Startups better bring their “A game” if they want to land early backers now.
On Tuesday, Brian Cohen, chairman of New York Angels, shared more of his tough love with entrepreneurs—and spoke about angel investing slowing down. He was speaking at this year’s New York Venture Summit, hosted by youngStartup Ventures in the financial district, in the shadow of Wall Street.
During a fireside chat with Stephen Davis, a partner with law firm Goodwin Procter, Cohen described angel investing as a contact sport where entrepreneurs and investors learn about each other. “I tend to want to have breakfast, lunch, and dinner with [entrepreneurs],” he said. “I want to get to know you. I want to see if you can change on a dime and think fast.”
Furthermore, Cohen said entrepreneurs need to understand that 90 percent of all money for startup seed investing comes from angels. “You can’t get it from venture capitalists; VCs are out of the risk business, predominantly,” he said.

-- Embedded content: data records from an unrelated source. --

Definition start_container (id : string) (n : Node) : option error * Node :=
  match find (fun c => String.eqb (ID c) id) (created n) with
  | None => (Some "No such container", n)
  | Some c =>
      (None,
       {| running := running n ++ [c];
          created := List.filter (fun c' => negb (String.eqb (ID c') id)) (created n);
          stubborn := stubborn n; store := store n;
          listening := listening n; delivered := delivered n |})
  end.

Definition stop_container (id : string) (n : Node) : option error * Node :=
  if bool_decide (id ∈ stubborn n) then (Some "cannot stop container", n)
  else
    (None,
     {| running := List.filter (fun c => negb (String.eqb (ID c) id)) (running n);
        created := created n;
        stubborn := stubborn n; store := store n;
        listening := listening n; delivered := delivered n |}).

Definition list_keys (prefix : string) (n : Node) : (KVPairs * option error) * Node :=
  ((List.filter (fun kv => String.prefix prefix kv.1) (store n), None), n).

(** Splitting a key at its slashes. *)
Fixpoint splitPath (segment : string) (key : string) : list string :=
  match key with
  | EmptyString => [segment]
  | String.String ch rest =>
      if Ascii.eqb ch (Ascii.ascii_of_nat 47) then segment :: splitPath "" rest
      else splitPath (segment +:+ String.String ch "") rest
  end.

Definition setField (k : string) (v : JSON) (m : Document) : Document :=
  if existsb (fun kv => String.eqb kv.1 k) m
  then map (fun kv => if String.eqb kv.1 k then (k, v) else kv) m
  else m ++ [(k, v)].

Fixpoint insertPath (path : list string) (value : string) (m : Document) : Document :=
  match path with
  | [] => m
  | k :: ks =>
      match ks with
      | [] => setField k (JStr value) m
      | _ :: _ =>
          let sub := default [] (typeAssertMap (lookupField m k)) in
          setField k (JObj (insertPath ks value sub)) m
      end
  end.

Definition decode (kvs : KVPairs) : Document * option error :=
  (foldl (fun m kv => insertPath (splitPath "" kv.1) kv.2 m) [] kvs, None).

Fixpoint encode (v : JSON) : string :=
  match v with
  | JStr s => s
  | JObj fields =>
      "{" +:+
      (fix go (l : list (string * JSON)) : string :=
         match l with
         | [] => ""
         | (k, v') :: rest => k +:+ ":" +:+ encode v' +:+ ";" +:+ go rest
         end) fields
      +:+ "}"
  end.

For example, he said there were only six seed investments in the last quarter of 2013 in Silicon Valley by venture capitalists. “With this slowdown in angel investing, all of you entrepreneurs have to up your game,” he said. That includes talking about how well they know their customers’ needs. Cohen said some startups make the mistake of operating “in a little ‘skunkworks’ somewhere, building a product for an imaginary customer.”
Angel investors want to see entrepreneurs who build companies and have vision, not just products, he said. “That belief gets an angel investor closer to you faster,” Cohen said. The stakes are high because very few angel investors make money, he said, so the pros in the scene look for significant returns on every investment they make. “There’s a lot of you [entrepreneurs] that don’t have 30X returns; I’m not your money. I’m not going to invest,” he said. “I know I’m going to have mistakes that I have to make up for with a big return.”
Cohen has had some notable bets pay off. The terms of Amazon’s acquisition in April of digital comic book platform ComiXology in New York were not disclosed, however Cohen let it slip that as an original backer he “made a lot of money on that investment.”
That kind of healthy return is what Cohen said he wants because he is in the exit business. “How is it going to rain if I don’t have any exits?” he asked. So he often asks entrepreneurs, even if they are just starting out, how they plan to exit. That could include making themselves a target for acquisition by creating an answer for a problem a big company is wrestling with. “That’s what I want to know first about where you’re going,” he said.
Regardless of a slowdown in angel investing, Cohen said that entrepreneurs who know how to build a business should drive the scenario for raising money. “If you start thinking the money is in control, [then] you’re out of control,” he said. Entrepreneurs should also seek “smart” money, Cohen said. For instance, he said Lily Liu, co-founder of New York-based PublicStuff, approached his group in a commanding way. She handed out questionnaires to all 110 New York Angels and said, ‘Why should I take your money?’ I loved it,” he said. “She was in control.”